Saved data entries:
[Start of section]
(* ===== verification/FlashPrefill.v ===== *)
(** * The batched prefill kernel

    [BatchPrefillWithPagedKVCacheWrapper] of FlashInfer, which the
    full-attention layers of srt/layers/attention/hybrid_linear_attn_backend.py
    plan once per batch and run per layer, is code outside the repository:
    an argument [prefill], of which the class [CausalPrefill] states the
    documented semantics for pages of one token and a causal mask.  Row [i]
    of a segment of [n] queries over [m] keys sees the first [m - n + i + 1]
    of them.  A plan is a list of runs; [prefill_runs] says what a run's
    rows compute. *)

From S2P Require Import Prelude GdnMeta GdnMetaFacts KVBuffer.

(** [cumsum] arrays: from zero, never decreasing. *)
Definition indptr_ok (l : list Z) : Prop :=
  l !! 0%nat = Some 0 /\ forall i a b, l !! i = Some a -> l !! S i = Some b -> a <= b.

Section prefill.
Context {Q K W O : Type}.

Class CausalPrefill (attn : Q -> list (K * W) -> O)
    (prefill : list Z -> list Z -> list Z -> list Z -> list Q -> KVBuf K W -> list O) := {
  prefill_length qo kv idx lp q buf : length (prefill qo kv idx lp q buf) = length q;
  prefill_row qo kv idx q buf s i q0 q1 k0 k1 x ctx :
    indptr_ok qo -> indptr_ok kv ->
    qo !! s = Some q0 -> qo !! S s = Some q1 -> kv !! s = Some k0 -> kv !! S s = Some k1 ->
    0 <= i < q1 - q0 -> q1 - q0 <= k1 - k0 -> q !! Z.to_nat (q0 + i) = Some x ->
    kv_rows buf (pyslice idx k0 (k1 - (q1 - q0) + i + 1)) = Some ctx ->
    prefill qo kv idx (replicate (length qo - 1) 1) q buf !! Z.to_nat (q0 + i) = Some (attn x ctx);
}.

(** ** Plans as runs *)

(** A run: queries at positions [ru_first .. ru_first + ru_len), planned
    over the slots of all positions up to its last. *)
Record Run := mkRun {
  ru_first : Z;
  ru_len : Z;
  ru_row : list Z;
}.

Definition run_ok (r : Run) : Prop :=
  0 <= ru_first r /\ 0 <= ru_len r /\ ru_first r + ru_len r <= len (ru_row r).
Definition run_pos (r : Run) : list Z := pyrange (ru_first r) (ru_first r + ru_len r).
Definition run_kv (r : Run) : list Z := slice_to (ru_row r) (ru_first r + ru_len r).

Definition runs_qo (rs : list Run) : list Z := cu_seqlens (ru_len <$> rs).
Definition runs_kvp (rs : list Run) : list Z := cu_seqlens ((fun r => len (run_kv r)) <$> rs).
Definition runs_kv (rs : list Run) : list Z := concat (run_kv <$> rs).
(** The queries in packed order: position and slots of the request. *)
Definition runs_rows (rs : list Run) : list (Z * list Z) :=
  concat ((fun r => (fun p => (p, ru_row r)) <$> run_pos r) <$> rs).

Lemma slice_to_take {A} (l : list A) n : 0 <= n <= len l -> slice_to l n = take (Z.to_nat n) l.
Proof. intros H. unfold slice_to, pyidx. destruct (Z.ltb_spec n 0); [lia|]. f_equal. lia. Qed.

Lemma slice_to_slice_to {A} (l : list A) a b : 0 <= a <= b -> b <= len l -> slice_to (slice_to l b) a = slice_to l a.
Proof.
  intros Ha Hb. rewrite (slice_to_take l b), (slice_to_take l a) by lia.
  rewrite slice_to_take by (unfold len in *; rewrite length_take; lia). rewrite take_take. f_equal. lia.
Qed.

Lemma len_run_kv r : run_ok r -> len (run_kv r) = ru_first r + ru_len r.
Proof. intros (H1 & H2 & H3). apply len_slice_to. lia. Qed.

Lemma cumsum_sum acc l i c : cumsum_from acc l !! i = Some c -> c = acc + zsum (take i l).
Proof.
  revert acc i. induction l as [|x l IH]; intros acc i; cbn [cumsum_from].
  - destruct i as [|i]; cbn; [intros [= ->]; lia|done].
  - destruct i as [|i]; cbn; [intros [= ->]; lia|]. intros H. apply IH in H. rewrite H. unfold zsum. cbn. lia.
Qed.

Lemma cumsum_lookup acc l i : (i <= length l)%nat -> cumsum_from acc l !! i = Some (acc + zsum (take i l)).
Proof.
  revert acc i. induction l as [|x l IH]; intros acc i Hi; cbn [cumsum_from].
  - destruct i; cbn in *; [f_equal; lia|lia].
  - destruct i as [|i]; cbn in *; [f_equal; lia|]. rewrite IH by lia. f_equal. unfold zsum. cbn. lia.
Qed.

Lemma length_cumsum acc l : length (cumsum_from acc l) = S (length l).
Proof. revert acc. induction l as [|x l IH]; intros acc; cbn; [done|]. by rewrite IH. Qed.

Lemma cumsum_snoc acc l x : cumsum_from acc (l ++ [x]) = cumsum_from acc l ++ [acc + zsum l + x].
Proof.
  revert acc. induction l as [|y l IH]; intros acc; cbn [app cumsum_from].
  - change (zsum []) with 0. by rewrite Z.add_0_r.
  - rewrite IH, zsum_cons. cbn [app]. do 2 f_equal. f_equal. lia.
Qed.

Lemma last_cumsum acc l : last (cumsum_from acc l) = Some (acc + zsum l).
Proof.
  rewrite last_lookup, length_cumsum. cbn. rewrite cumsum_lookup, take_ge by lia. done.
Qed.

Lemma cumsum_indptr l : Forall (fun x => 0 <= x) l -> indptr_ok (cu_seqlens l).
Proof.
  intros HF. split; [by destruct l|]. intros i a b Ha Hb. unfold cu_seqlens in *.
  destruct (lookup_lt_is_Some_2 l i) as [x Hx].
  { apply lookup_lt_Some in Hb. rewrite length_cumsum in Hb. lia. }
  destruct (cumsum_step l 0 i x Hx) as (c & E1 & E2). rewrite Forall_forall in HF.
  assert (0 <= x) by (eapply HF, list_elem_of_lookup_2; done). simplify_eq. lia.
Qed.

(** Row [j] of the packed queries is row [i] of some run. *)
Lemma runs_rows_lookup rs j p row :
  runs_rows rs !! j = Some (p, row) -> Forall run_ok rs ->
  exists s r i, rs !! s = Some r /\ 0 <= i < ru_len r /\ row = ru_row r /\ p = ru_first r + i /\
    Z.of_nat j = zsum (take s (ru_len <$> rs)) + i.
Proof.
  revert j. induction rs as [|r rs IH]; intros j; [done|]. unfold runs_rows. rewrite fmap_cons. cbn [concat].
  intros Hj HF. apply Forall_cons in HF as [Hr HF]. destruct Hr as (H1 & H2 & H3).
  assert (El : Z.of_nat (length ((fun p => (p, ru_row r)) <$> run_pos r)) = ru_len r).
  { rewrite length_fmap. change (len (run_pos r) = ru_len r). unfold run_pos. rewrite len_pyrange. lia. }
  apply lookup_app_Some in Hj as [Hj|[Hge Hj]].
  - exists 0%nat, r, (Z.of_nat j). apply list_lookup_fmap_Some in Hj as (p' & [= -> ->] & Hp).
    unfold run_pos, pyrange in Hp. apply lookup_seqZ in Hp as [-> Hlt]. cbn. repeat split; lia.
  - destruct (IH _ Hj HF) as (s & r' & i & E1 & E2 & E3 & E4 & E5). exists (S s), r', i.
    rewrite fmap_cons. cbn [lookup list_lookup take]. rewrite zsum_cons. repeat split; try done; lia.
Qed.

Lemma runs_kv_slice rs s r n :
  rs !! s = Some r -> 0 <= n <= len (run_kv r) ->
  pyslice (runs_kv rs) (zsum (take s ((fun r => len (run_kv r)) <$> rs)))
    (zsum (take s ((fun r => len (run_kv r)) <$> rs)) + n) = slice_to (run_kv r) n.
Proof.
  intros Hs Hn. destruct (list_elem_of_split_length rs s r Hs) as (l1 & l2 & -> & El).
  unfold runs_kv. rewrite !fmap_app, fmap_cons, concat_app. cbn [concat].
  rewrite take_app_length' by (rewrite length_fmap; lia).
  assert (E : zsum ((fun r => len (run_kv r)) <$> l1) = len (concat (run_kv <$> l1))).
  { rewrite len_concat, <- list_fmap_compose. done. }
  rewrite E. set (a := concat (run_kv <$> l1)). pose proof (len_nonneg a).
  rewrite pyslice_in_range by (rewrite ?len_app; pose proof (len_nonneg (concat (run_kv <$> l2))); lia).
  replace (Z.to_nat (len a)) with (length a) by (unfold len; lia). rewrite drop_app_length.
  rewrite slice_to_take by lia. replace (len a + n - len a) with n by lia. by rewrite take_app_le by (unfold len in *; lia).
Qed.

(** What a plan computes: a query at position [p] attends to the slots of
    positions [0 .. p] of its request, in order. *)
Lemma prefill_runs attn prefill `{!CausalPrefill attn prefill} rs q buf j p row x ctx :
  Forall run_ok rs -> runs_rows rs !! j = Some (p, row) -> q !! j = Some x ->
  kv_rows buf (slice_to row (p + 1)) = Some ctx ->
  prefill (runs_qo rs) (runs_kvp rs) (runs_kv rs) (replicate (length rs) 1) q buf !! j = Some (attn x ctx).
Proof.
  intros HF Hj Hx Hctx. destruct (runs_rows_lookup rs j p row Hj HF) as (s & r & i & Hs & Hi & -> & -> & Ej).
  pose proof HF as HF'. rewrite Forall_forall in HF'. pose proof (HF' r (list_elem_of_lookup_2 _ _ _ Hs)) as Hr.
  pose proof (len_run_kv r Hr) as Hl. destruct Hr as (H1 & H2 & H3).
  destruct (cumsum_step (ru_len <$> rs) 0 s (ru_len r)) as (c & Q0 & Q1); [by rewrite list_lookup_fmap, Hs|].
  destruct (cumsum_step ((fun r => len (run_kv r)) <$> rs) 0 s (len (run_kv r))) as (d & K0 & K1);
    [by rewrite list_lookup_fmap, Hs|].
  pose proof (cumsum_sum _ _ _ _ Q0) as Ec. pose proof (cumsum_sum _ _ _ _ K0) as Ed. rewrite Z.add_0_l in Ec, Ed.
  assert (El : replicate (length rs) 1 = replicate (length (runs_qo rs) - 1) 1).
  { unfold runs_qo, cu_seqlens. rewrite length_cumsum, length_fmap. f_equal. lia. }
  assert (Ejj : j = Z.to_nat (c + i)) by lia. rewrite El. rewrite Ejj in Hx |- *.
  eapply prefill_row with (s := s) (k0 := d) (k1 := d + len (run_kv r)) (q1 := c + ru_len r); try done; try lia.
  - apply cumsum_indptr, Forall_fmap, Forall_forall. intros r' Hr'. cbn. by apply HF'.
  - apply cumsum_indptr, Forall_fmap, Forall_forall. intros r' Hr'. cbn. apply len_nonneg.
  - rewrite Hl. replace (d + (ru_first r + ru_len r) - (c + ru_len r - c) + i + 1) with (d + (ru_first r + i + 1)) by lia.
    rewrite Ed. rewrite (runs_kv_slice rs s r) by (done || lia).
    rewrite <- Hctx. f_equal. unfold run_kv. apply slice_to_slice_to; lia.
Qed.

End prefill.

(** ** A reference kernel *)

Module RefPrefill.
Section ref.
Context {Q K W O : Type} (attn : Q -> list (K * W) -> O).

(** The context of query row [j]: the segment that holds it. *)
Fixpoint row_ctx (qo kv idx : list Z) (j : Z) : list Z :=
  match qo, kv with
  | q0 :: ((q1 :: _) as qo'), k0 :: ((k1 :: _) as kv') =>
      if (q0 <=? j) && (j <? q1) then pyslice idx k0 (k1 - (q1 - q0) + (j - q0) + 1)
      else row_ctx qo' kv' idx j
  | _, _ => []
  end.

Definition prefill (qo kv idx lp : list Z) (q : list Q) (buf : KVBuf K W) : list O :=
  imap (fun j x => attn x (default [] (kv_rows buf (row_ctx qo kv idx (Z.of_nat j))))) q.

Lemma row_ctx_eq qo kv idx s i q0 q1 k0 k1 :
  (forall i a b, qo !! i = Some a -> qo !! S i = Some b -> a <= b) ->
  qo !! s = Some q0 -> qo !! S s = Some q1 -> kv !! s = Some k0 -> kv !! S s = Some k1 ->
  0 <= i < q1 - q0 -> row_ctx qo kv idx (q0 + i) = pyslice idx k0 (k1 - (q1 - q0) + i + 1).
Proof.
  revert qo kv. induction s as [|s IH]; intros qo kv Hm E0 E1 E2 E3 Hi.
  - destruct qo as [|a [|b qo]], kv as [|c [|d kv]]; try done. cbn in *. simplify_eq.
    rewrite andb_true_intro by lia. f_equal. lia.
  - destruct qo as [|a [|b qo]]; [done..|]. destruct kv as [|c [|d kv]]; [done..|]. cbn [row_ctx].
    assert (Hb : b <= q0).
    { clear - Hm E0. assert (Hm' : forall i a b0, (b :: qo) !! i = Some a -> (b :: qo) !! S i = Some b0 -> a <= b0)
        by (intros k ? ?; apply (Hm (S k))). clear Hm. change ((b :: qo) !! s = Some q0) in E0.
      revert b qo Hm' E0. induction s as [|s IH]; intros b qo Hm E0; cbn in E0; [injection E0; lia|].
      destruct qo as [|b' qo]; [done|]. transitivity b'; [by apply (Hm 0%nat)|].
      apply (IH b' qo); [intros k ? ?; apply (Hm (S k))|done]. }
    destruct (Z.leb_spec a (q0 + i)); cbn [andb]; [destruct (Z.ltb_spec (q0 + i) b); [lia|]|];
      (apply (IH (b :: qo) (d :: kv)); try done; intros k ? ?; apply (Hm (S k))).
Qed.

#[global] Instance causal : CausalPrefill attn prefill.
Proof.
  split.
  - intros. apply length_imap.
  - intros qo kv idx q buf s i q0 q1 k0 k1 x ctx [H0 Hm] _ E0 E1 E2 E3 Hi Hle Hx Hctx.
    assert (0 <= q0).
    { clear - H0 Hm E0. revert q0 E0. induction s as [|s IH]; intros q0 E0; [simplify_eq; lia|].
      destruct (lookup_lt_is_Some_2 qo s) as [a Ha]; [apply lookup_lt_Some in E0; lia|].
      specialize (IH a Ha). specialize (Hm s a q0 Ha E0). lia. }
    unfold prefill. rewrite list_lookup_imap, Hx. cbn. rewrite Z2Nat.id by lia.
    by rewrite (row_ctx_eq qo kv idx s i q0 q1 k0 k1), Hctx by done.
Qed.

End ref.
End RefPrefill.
[End of section]
**Task objective:** Reproduce, exactly as they stand in the data above, the lines from the one that holds "(run_kv r) n." to the one that holds "rewrite pyslice_in_range by", inclusive.

**Written answer:**
    (zsum (take s ((fun r => len (run_kv r)) <$> rs)) + n) = slice_to (run_kv r) n.
Proof.
  intros Hs Hn. destruct (list_elem_of_split_length rs s r Hs) as (l1 & l2 & -> & El).
  unfold runs_kv. rewrite !fmap_app, fmap_cons, concat_app. cbn [concat].
  rewrite take_app_length' by (rewrite length_fmap; lia).
  assert (E : zsum ((fun r => len (run_kv r)) <$> l1) = len (concat (run_kv <$> l1))).
  { rewrite len_concat, <- list_fmap_compose. done. }
  rewrite E. set (a := concat (run_kv <$> l1)). pose proof (len_nonneg a).
  rewrite pyslice_in_range by (rewrite ?len_app; pose proof (len_nonneg (concat (run_kv <$> l2))); lia).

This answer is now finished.